It is now hitting me that I am a changed woman. Motherhood has done a number on me.
One of the instances that brought this into sharp focus is the "nipple" conversation my man had with the punk the other day (referenced in my last blog post). When I was first married, I could not say this word. I had probably never said it in my life before the age of 22. As Sarah mentioned in my comments, this word is gross. Yes indeed. I have an aversion to the word "nipple" like my man has to the words "panties" and "moist." But apparently, one can't be a mom - especially a breastfeeding mom - without acknowledging this gross word as part of her anatomy.
You may wonder why the 2 year-old punk even knows this word. I certainly never say it to him, not even in reference to his little brother's eating habits. No, he learned this word months ago from his dad, who thought it important (rather, entertaining) to teach him where his own nipples are. And not only their location, but their sound.
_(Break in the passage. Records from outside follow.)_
(** ** GattDB over a snapshot of the service mapping *)

(** One field handed to [csv.writer.writerow], before the writer turns it
    into text. *)
Inductive cell : Type :=
| CStr (s : string)                    (* a [str] *)
| CInt (n : Z)                         (* an [int] *)
| CSpec (m : SpecUuidNumber.t)         (* an [IntEnum] member *)
| CPropsStr (props : Z)                (* the text [str(CharProps(props))] *)
| CBytes (b : bytes)                   (* a [bytes] value *)
| CNone                                (* [None] *)
| CType (qualname : string).           (* a class object *)

Definition row : Type := list cell.

Definition cell_of_value (v : option bytes) : cell :=
  match v with
  | Some b => CBytes b
  | None => CNone
  end.

(** [str(cls)] for a class defined in module [modname]. *)
Definition type_str (modname qualname : string) : string :=
  ("<class '" ++ modname ++ "." ++ qualname ++ "'>")%string.

Module GattDB.

Definition services_t : Type := Dict.t UUID.t Service.t.

(** The nested scan shared by the lookups: services in mapping order,
    characteristics in each service's mapping order, first hit returns. *)
Fixpoint scan_chars (p : Characteristic.t -> bool) (cs : list Characteristic.t)
    : option Characteristic.t :=
  match cs with
  | [] => None
  | c :: cs' => if p c then Some c else scan_chars p cs'
  end.

Fixpoint scan (p : Characteristic.t -> bool) (ss : list Service.t)
    : option Characteristic.t :=
  match ss with
  | [] => None
  | s :: ss' =>
      match scan_chars p (Dict.values (Service.chars s)) with
      | Some c => Some c
      | None => scan p ss'
      end
  end.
Cows say "mooo," pigs say "oink," and the punk's nipples say "wikki-wikki." Incidentally, his belly button says "wooba-wooba." Bet you didn't know body parts could talk!
Actually, if you're a mother of boys, or married to a man, or have ever lived with brothers, you know that body parts make plenty of noises. And that when this happens, these noises must be acknowledged. And celebrated. And that's the unfortunate topic for another day.